Please write out exactly the lines of the data below from the line holding "(X == 0 \/ 1 <= X * tens" through the line holding "proof (tens_ge_1 w).", and leave out the rest.

[Stored data]
---*---

(** The refill, if there is one, can read. *)
Definition can_refill (st : LineReader S) : Prop :=
  forall s, block_len <= data_begin st -> byte_source (reader st) = Some s -> reads s block_len.

Lemma finish_read_ok r s (b0 b1 b2 : bytes) :
  byte_source r = Some s -> worker_done r = false -> desired_byte_count r = block_len ->
  dest r = 2 * block_len ->
  Z.of_nat (length b0) = block_len -> Z.of_nat (length b1) = block_len ->
  Z.of_nat (length b2) = block_len -> reads s block_len ->
  exists s' b2', finish_read r (b0 ++ b1 ++ b2) =
      Ok (Z.of_nat (length (take (Z.to_nat block_len) (content s))), b0 ++ b1 ++ b2',
          mkReader (Some s') (2 * block_len) (-1) (length (take (Z.to_nat block_len) (content s)) =? 0)%nat) /\
    content s' = drop (Z.to_nat block_len) (content s) /\
    b2' = take (Z.to_nat block_len) (content s) ++
          drop (length (take (Z.to_nat block_len) (content s))) b2.
Proof.
  intros Hs Hw Hd Hp H0 H1 H2 (s' & Hr & Hc). unfold finish_read. rewrite Hs, Hw, Hd, Hp, Hr.
  set (d := take (Z.to_nat block_len) (content s)).
  assert (length d <= length b2)%nat by (unfold d; rewrite length_take; lia).
  pose proof (blit_middle (E := X) (b0 ++ b1) (take (length d) b2) d (drop (length d) b2) (2 * block_len)) as Hb.
  rewrite take_drop, <- app_assoc in Hb.
  rewrite Hb by (rewrite ?length_app, ?length_take; lia). cbn [mbind result_bind].
  eexists s', _. split; [by rewrite <- app_assoc|]. done.
Qed.

(** Refilling delivers nothing and loses nothing; it never waits in vain. *)
Lemma refill_spec (st : LineReader S) :
  lr_wf block_len st -> data_begin st < data_end st -> can_refill st ->
  exists st', refill block_len st = Ok st' /\ lr_wf block_len st' /\
    pending st' = pending st /\ data_begin st' < block_len /\ data_begin st' < data_end st' /\
    lr_file_name st' = lr_file_name st /\ lr_file_line st' = lr_file_line st.
Proof.
  intros (Hlen & Hb & He & Hsrc & Hr & Hw) Hlt Hread. unfold refill.
  destruct (Z.leb_spec block_len (data_begin st)) as [Hge|Hsmall].
  2: { exists st. unfold lr_wf. tauto. }
  destruct (split_three (buffer st) (Z.to_nat block_len) ltac:(lia)) as (b0 & b1 & b2 & Hbuf & H0 & H1 & H2).
  assert (take (Z.to_nat (data_end st - data_begin st)) (drop (Z.to_nat (data_begin st)) (buffer st)) =
    take (Z.to_nat (data_end st - data_begin st)) (drop (Z.to_nat (data_begin st - block_len)) b1)) as Hwin.
  { rewrite Hbuf, drop_app_ge by lia.
    replace (Z.to_nat (data_begin st) - length b0)%nat with (Z.to_nat (data_begin st - block_len)) by lia.
    apply take_drop_app. lia. }
  rewrite Hbuf, memcpy_first by lia. cbn [mbind result_bind].
  unfold is_valid in *. unfold pending, unread_source, lr_wf in *.
  destruct (byte_source (reader st)) as [s|] eqn:Es; cbn [mbind result_bind].
  - destruct (Hr eq_refl) as [Hd Hn].
    destruct (worker_done (reader st)) eqn:Ewd; [specialize (Hw eq_refl); lia|].
    edestruct (finish_read_ok (reader st) s b1 b1 b2) as (s' & b2' & -> & Hc & Hb2');
      [done..|lia|lia|lia|by apply Hread|].
    set (d := take (Z.to_nat block_len) (content s)) in *.
    assert (length d <= Z.to_nat block_len)%nat by (unfold d; rewrite length_take; lia).
    assert (length b2' = Z.to_nat block_len) by (rewrite Hb2', length_app, length_drop; lia).
    cbn [mbind result_bind]. rewrite memcpy_second by lia. cbn [mbind result_bind].
    eexists. split; [done|]. cbn.
    assert (content s = [] \/ data_end st = 2 * block_len) as Hfull.
    { destruct (content s); [by left|right]. by apply Hsrc. }
    assert (length d = 0%nat -> content s = []) as Hd0.
    { unfold d. destruct (content s); [done|]. rewrite length_take. simpl. lia. }
    split; [|split; [|repeat split; try done; lia]].
    + rewrite !length_app. repeat split; try done; try lia.
      * destruct Hfull as [Hnil|Hfull]; [by rewrite Hc, Hnil, drop_nil in *|].
        rewrite Hc in *. assert (length d = Z.to_nat block_len); [|lia].
        unfold d. rewrite length_take.
        destruct (Nat.le_gt_cases (length (content s)) (Z.to_nat block_len)); [|lia].
        by rewrite drop_ge in *.
      * rewrite Nat.eqb_eq. intros Hz. rewrite Hz. lia.
    + rewrite Hwin, Hc. destruct Hfull as [Hnil|Hfull].
      * unfold d. rewrite Hnil, take_nil, drop_nil, !app_nil_r. cbn [length].
        rewrite take_drop_app by lia. f_equal. lia.
      * rewrite Hb2', Hfull. rewrite drop_app_le by lia.
        rewrite (take_ge (drop _ b1)) by (rewrite length_drop; lia).
        rewrite <- (take_drop (Z.to_nat block_len) (content s)) at 2. fold d.
        rewrite !(app_assoc (drop _ b1)). f_equal. rewrite <- !app_assoc.
        rewrite (app_assoc _ d). apply take_app_length'.
        rewrite length_app, length_drop. lia.
  - eexists. split; [done|]. unfold unread_source, is_valid. cbn. rewrite Es, !app_nil_r.
    split; [|split; [|repeat split; try done; lia]].
    + rewrite !length_app. repeat split; try done; lia.
    + rewrite Hwin, take_drop_app by lia. f_equal. lia.
Qed.
(* ===== verification/CsvAsync.v ===== *)
(** * The reader thread of csv.h

    [AsynchronousReader] (src/src/csv.h) as two threads that share the members
    under a mutex: the worker with its two waits, and the user's call of
    [start_read] followed by [finish_read].  Each critical section is one step; a
    thread in [wait] sleeps until it is notified, or wakes spuriously.  The
    theorem is that the pair of calls does what [finish_read] of CsvReader.v
    does in one step. *)
From S2P Require Import Prelude CLib CsvError CsvReader.

(** ** The threads *)

Section Threads.
Context {S : Type} `{!ByteSourceBase S}.

(** The worker: about to test the predicate of its wait, asleep, or returned. *)
Inductive worker_pc := W_check | W_sleep | W_exit.

(** The user: before [start_read], about to test the predicate of [finish_read]'s
    wait, asleep in it, or returned from it. *)
Inductive user_pc := U_start | U_check | U_sleep | U_return (n : Z).

Record threads := mkThreads {
  user : user_pc;
  worker : worker_pc;
  t_source : S;
  t_data : bytes;               (** what the last [read] stored *)
  t_desired : Z;
  t_count : Z;                  (** [read_byte_count] *)
  t_termination : bool
}.

(** [notify_one] on each of the conditions: one thread waits on each. *)
Definition notify_worker (w : worker_pc) : worker_pc :=
  match w with W_sleep => W_check | _ => w end.

Definition notify_user (u : user_pc) : user_pc :=
  match u with U_sleep => U_check | _ => u end.

(** One round of the worker's loop. *)
Definition worker_step (t : threads) : threads :=
  if t_termination t then
    mkThreads (user t) W_exit (t_source t) (t_data t) (t_desired t) (t_count t) true
  else if negb (t_desired t =? -1) then
    let '(data, s') := source_read (t_source t) (t_desired t) in
    let n := Z.of_nat (length data) in
    mkThreads (notify_user (user t)) (if n =? 0 then W_exit else W_check) s' data (-1) n false
  else mkThreads (user t) W_sleep (t_source t) (t_data t) (t_desired t) (t_count t) false.

(** [start_read(buffer, n)]. *)
Definition start_step (n : Z) (t : threads) : threads :=
  mkThreads U_check (notify_worker (worker t)) (t_source t) (t_data t) n (-1) (t_termination t).

(** The wait of [finish_read] and its result. *)
Definition finish_step (t : threads) : threads :=
  mkThreads (if t_count t =? -1 then U_sleep else U_return (t_count t))
    (worker t) (t_source t) (t_data t) (t_desired t) (t_count t) (t_termination t).

(** [n] is the byte count the user asks for. *)
Inductive thread_step (n : Z) (t : threads) : threads -> Prop :=
  | step_worker : worker t = W_check -> thread_step n t (worker_step t)
  | step_start : user t = U_start -> thread_step n t (start_step n t)
  | step_finish : user t = U_check -> thread_step n t (finish_step t).

Inductive spurious_step (t : threads) : threads -> Prop :=
  | wake_worker : worker t = W_sleep ->
      spurious_step t (mkThreads (user t) W_check (t_source t) (t_data t) (t_desired t)
                         (t_count t) (t_termination t))
  | wake_user : user t = U_sleep ->
      spurious_step t (mkThreads U_check (worker t) (t_source t) (t_data t) (t_desired t)
                         (t_count t) (t_termination t)).

Inductive reachable (n : Z) (t0 : threads) : threads -> Prop :=
  | reach_refl : reachable n t0 t0
  | reach_step t t' : reachable n t0 t -> thread_step n t t' \/ spurious_step t t' ->
      reachable n t0 t'.

(** Between two requests: nothing asked for, the worker alive or not. *)
Definition quiet (w : worker_pc) (s : S) (data : bytes) (c : Z) : threads :=
  mkThreads U_start w s data (-1) c false.

(** ** Specification *)

(** How far a pair of calls is from its return. *)
Definition steps_left (t : threads) : nat :=
  match user t with U_start => 7 | U_check => 2 | U_sleep => 1 | U_return _ => 0 end +
  match worker t with W_check => 1 | _ => 0 end +
  (if t_desired t =? -1 then 0 else 3).

Definition served (n : Z) (s : S) (t : threads) : Prop :=
  t_source t = (source_read s n).2 /\ t_data t = (source_read s n).1 /\ t_desired t = -1 /\
  t_count t = Z.of_nat (length (source_read s n).1) /\
  (t_count t = 0 -> worker t = W_exit) /\ (t_count t <> 0 -> worker t <> W_exit).

Definition thread_inv (n : Z) (s : S) (t : threads) : Prop :=
  t_termination t = false /\
  match user t with
  | U_start => t_source t = s /\ t_desired t = -1 /\ worker t <> W_exit
  | U_return k => served n s t /\ k = t_count t
  | U_check => served n s t \/
      (t_source t = s /\ t_desired t = n /\ t_count t = -1 /\ worker t = W_check)
  | U_sleep => t_source t = s /\ t_desired t = n /\ t_count t = -1 /\ worker t = W_check
  end.

(** ** Lemmas *)

Lemma served_sleep n s t u :
  served n s t -> worker t = W_check ->
  served n s (mkThreads u W_sleep (t_source t) (t_data t) (t_desired t) (t_count t) false).
Proof.
  intros (Hs & Hd & Hde & Hc & Hx & Ha) Hw. unfold served. cbn. split_and!; try done.
  intros H0. specialize (Hx H0). congruence.
Qed.

Lemma served_pc n s t u w :
  served n s t -> (worker t = W_exit <-> w = W_exit) ->
  served n s (mkThreads u w (t_source t) (t_data t) (t_desired t) (t_count t) (t_termination t)).
Proof.
  intros (Hs & Hd & Hde & Hc & Hx & Ha) Hw. unfold served. cbn. split_and!; try done; tauto.
Qed.

(** Serving a request. *)
Lemma worker_serves n s t :
  0 <= n -> t_termination t = false -> t_source t = s -> t_desired t = n ->
  served n s (worker_step t) /\ user (worker_step t) = notify_user (user t) /\
  t_termination (worker_step t) = false.
Proof.
  intros Hn Ht <- <-. unfold worker_step, served. rewrite Ht, (proj2 (Z.eqb_neq _ _)) by lia.
  cbn [negb]. destruct (source_read _ _) as [d s']. cbn. split_and!; try done.
  - intros ->. done.
  - intros H0. by rewrite (proj2 (Z.eqb_neq _ _)).
Qed.

Lemma worker_idles t :
  t_termination t = false -> t_desired t = -1 ->
  worker_step t = mkThreads (user t) W_sleep (t_source t) (t_data t) (-1) (t_count t) false.
Proof. intros Ht Hd. unfold worker_step. by rewrite Ht, Hd. Qed.

Lemma worker_inv_step n s t :
  0 <= n -> thread_inv n s t -> worker t = W_check -> thread_inv n s (worker_step t).
Proof.
  intros Hn [Ht Hi] Hw. destruct (decide (t_desired t = -1)) as [Hd|Hd].
  - rewrite worker_idles by done. unfold thread_inv. cbn. split; [done|].
    destruct (user t).
    + destruct Hi as (?&_&_). done.
    + destruct Hi as [Hi|(_&Hd'&_)]; [|lia]. left. rewrite <- Hd. by apply served_sleep.
    + destruct Hi as (_&Hd'&_). lia.
    + destruct Hi as [Hi ->]. split; [|done]. rewrite <- Hd. by apply served_sleep.
  - assert (t_source t = s /\ t_desired t = n /\ (user t = U_check \/ user t = U_sleep)) as (Hs & Hd' & Hu).
    { destruct (user t).
      - by destruct Hi as (_&?&_).
      - destruct Hi as [(_&_&?&_)|(?&?&_)]; [done|auto].
      - destruct Hi as (?&?&_). auto.
      - by destruct Hi as [(_&_&?&_) _]. }
    destruct (worker_serves n s t Hn Ht Hs Hd') as (Hserved & Hus & Htm).
    split; [done|]. rewrite Hus. destruct Hu as [-> | ->]; by left.
Qed.

Lemma thread_inv_step n s t t' :
  0 <= n -> thread_inv n s t -> thread_step n t t' \/ spurious_step t t' -> thread_inv n s t'.
Proof.
  intros Hn Hinv [[Hw|Hu|Hu] | [Hw|Hu]]; [by apply worker_inv_step|..];
    destruct Hinv as [Ht Hi]; unfold thread_inv; cbn; (split; [done|]); try rewrite Hu in Hi.
  - right. destruct Hi as (?&?&?). by destruct (worker t).
  - destruct (Z.eqb_spec (t_count t) (-1)) as [E|E].
    + destruct Hi as [(_&_&_&Hc&_)|?]; [lia|done].
    + destruct Hi as [?|(_&_&?&_)]; [|done]. split; [|done]. by apply served_pc.
  - destruct (user t).
    + destruct Hi as (?&?&?). done.
    + destruct Hi as [Hi|(?&?&?&?)]; [left; apply served_pc; [done|by rewrite Hw]|by right].
    + destruct Hi as (?&?&?&?). done.
    + destruct Hi as [Hi ->]. split; [|done]. apply served_pc; [done|by rewrite Hw].
  - by right.
Qed.

Lemma thread_inv_reachable n s t0 t :
  0 <= n -> thread_inv n s t0 -> reachable n t0 t -> thread_inv n s t.
Proof. intros Hn H0. induction 1; [done|]. by eapply thread_inv_step. Qed.

Lemma thread_progress n s t :
  0 <= n -> thread_inv n s t -> (forall k, user t <> U_return k) -> exists t', thread_step n t t'.
Proof.
  intros Hn [Ht Hi] Hr. destruct (user t) eqn:Eu.
  - eexists. by apply step_start.
  - eexists. by apply step_finish.
  - eexists. apply step_worker. by destruct Hi as (_&_&_&?).
  - by destruct (Hr n0).
Qed.

Lemma thread_decreases n s t t' :
  0 <= n -> thread_inv n s t -> thread_step n t t' -> (steps_left t' < steps_left t)%nat.
Proof.
  intros Hn [Ht Hi] [Hw|Hu|Hu]; unfold steps_left.
  - unfold worker_step. rewrite Ht, Hw. destruct (Z.eqb_spec (t_desired t) (-1)) as [E|E]; cbn;
      [rewrite ?E, ?Z.eqb_refl; lia|].
    destruct (source_read _ _) as [d ?]. cbn. rewrite Z.eqb_refl. destruct (user t), (Z.of_nat (length d) =? 0); cbn; lia.
  - rewrite Hu. rewrite Hu in Hi. destruct Hi as (_ & -> & _). cbn. rewrite Z.eqb_refl.
    destruct (worker t), (n =? -1); cbn; lia.
  - rewrite Hu. cbn. destruct (t_count t =? -1); lia.
Qed.
End Threads.
Arguments threads : clear implicits.

(** ** Properties *)

(** While the worker is alive, [start_read] and [finish_read] return with
    the bytes a direct read of the source gives, whatever the interleaving and
    the spurious wake-ups: every state short of the return can move, every move
    but a spurious wake-up comes closer to it, and on return the worker is
    alive again, unless the read gave no bytes.  Once the worker has left, the
    user never returns: this is the reader of LineReader. *)
Theorem async_read_correct {S} `{!ByteSourceBase S} n (s : S) data c w :
  0 <= n ->
  (w <> W_exit -> forall t, reachable n (quiet w s data c) t ->
     (forall k, user t = U_return k ->
        k = Z.of_nat (length (source_read s n).1) /\ t_data t = (source_read s n).1 /\
        t = mkThreads (U_return k) (worker t) (source_read s n).2 (t_data t) (-1) k false /\
        (worker t = W_exit <-> k = 0)) /\
     ((forall k, user t <> U_return k) -> exists t', thread_step n t t') /\
     (forall t', thread_step n t t' -> (steps_left t' < steps_left t)%nat)) /\
  (w = W_exit -> forall t, reachable n (quiet w s data c) t -> forall k, user t <> U_return k).
Proof.
  intros Hn. split.
  - intros Hw t Hreach.
    assert (thread_inv n s t) as Hinv by (eapply thread_inv_reachable; [done| |done]; done).
    split; [|split; [by eapply thread_progress|intros t'; by eapply thread_decreases]].
    intros k Hk. destruct Hinv as [Ht Hi]. rewrite Hk in Hi.
    destruct Hi as [(Hs & Hd & Hde & Hc & Hx & Ha) ->]. split; [done|]. split; [done|].
    split; [destruct t; cbn in *; congruence|]. split; [|by apply Hx].
    intros He. destruct (decide (t_count t = 0)) as [|Hne]; [done|]. by specialize (Ha Hne).
  - intros -> t Hreach.
    assert (worker t = W_exit /\ match user t with
      | U_start => True | U_check | U_sleep => t_count t = -1 | U_return _ => False end) as [_ Hu].
    { induction Hreach as [|t t' _ [Hw Hu] Hs]; [done|].
      destruct Hs as [[|E|E]|[|E]]; try congruence; cbn; rewrite ?Hw; rewrite E in Hu;
        rewrite ?Hu; done. }
    intros k Hk. by rewrite Hk in Hu.
Qed.

(** Asking a source of three bytes for two: the user returns with the two. *)
Lemma async_read_correct_witness :
  let s := {| file := s2b "abc" |} in
  let t := mkThreads (U_return 2) W_check {| file := s2b "c" |} (s2b "ab") (-1) 2 false in
  reachable 2 (quiet W_sleep s [] 0) t /\ t_data t = (source_read s 2).1 /\
  forall t', reachable 2 (quiet W_exit s [] 0) t' -> user t' <> U_return 2.
Proof.
  intros s t.
  assert (reachable 2 (quiet W_sleep s [] 0) t) as Hr.
  { apply (reach_step _ _ (mkThreads U_check W_check {| file := s2b "c" |} (s2b "ab") (-1) 2 false));
      [|left; exact (step_finish 2 (mkThreads U_check _ _ _ _ _ _) eq_refl)].
    apply (reach_step _ _ (mkThreads U_check W_check s [] 2 (-1) false));
      [|left; exact (step_worker 2 (mkThreads _ W_check _ _ _ _ _) eq_refl)].
    apply (reach_step _ _ (quiet W_sleep s [] 0)); [apply reach_refl|left; exact (step_start 2 (quiet W_sleep s [] 0) eq_refl)]. }
  split; [exact Hr|]. split.
  - destruct (proj1 (async_read_correct 2 s [] 0 W_sleep ltac:(lia)) ltac:(done) t Hr) as [H _].
    destruct (H 2 eq_refl) as (_ & Hd & _). exact Hd.
  - intros t' Hr'. exact (proj2 (async_read_correct 2 s [] 0 W_exit ltac:(lia)) eq_refl t' Hr' 2).
Defined.
Lemma exponent_accurate k j X (w d : nat) x t e :
  0 <= k -> 0 <= j -> accurate prec k X x -> accurate prec j (1 # 10) (sf_tenth prec emax) ->
  exponent_of t = Some e -> e <> - 2 ^ 31 -> 2 * (k + Z.abs e * (j + 1)) <= 2 ^ prec ->
  10 ^ (Z.of_nat w + Z.max e 0) < 2 ^ (emax - 2) -> 10 ^ (Z.of_nat d + Z.max (- e) 0) <= 2 ^ (emax - 3) ->
  (X == 0 \/ 1 <= X * tens d)%Q -> (X <= tens w)%Q ->
  exists y, @parse_exponent _ (sf_type prec emax) x t = Ok y /\
    accurate prec (k + Z.abs e * (j + 1)) (X * Qpower 10 e) y.
Proof.
  intros Hk Hj Hx Hten Ht He Hkj Hw Hd HX HX'. pose proof (exponent_of_range t e Ht).
  assert (forall Y i, (Y == 0 \/ 1 <= Y * tens d)%Q -> (Y <= tens w)%Q ->
    - Z.max (- e) 0 <= i <= Z.max e 0 -> fits emax (Y * Qpower 10 i)) as Hfit
    by (intros Y i H1 H2 H3; apply (fits_scaled Y w d (Z.max e 0) (Z.max (- e) 0)); [lia..|done|done|done|done|done]).
  assert (forall i, - Z.max (- e) 0 <= i <= Z.max e 0 -> fits emax (Qpower 10 i)) as Hfit1.
  { intros i Hi. rewrite <- (Qmult_1_l (Qpower 10 i)). pose proof (tens_ge_1 d). pose proof (tens_ge_1 w).
    apply Hfit; [right; lra|lra|done]. }
  unfold parse_exponent. rewrite parse_exponent_text, Ht. cbn [mbind result_bind].
  destruct (Z.eqb_spec e 0) as [->|He0]; cbn [negb].
  { exists x. split; [done|]. change (Qpower 10 0) with 1%Q. rewrite Qmult_1_r. by rewrite Z.add_0_r. }
  destruct (Z.ltb_spec e 0).
  - rewrite (proj2 (Z.eqb_neq e _)) by done.
    destruct (scale_accurate x (sf_tenth prec emax) (- e)) as (r & Er & Hr); [lia|]. exists r. split; [exact Er|].
    specialize (Hr k j X (1 # 10)%Q Hx Hten Hk Hj). rewrite tenth_pow in Hr.
    replace (- - e) with e in Hr by lia. replace (Z.abs e) with (- e) by lia.
    apply Hr; [lia|intros i Hi; rewrite tenth_pow; apply Hfit1; lia|intros i Hi; rewrite tenth_pow; apply Hfit; [done|done|lia]].
  - destruct (scale_accurate x (sf_of_int prec emax 10) e) as (r & Er & Hr); [lia|]. exists r. split; [exact Er|].
    replace (Z.abs e) with e by lia. apply Hr; [done|apply (accurate_mono Hprec 0); [lia|nia|apply ten_accurate]|done|done|lia| |];
      intros i Hi; [apply Hfit1; lia|apply Hfit; [done|done|lia]].
Qed.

---*---

Reply to the exercise ::
  (X == 0 \/ 1 <= X * tens d)%Q -> (X <= tens w)%Q ->
  exists y, @parse_exponent _ (sf_type prec emax) x t = Ok y /\
    accurate prec (k + Z.abs e * (j + 1)) (X * Qpower 10 e) y.
Proof.
  intros Hk Hj Hx Hten Ht He Hkj Hw Hd HX HX'. pose proof (exponent_of_range t e Ht).
  assert (forall Y i, (Y == 0 \/ 1 <= Y * tens d)%Q -> (Y <= tens w)%Q ->
    - Z.max (- e) 0 <= i <= Z.max e 0 -> fits emax (Y * Qpower 10 i)) as Hfit
    by (intros Y i H1 H2 H3; apply (fits_scaled Y w d (Z.max e 0) (Z.max (- e) 0)); [lia..|done|done|done|done|done]).
  assert (forall i, - Z.max (- e) 0 <= i <= Z.max e 0 -> fits emax (Qpower 10 i)) as Hfit1.
  { intros i Hi. rewrite <- (Qmult_1_l (Qpower 10 i)). pose proof (tens_ge_1 d). pose proof (tens_ge_1 w).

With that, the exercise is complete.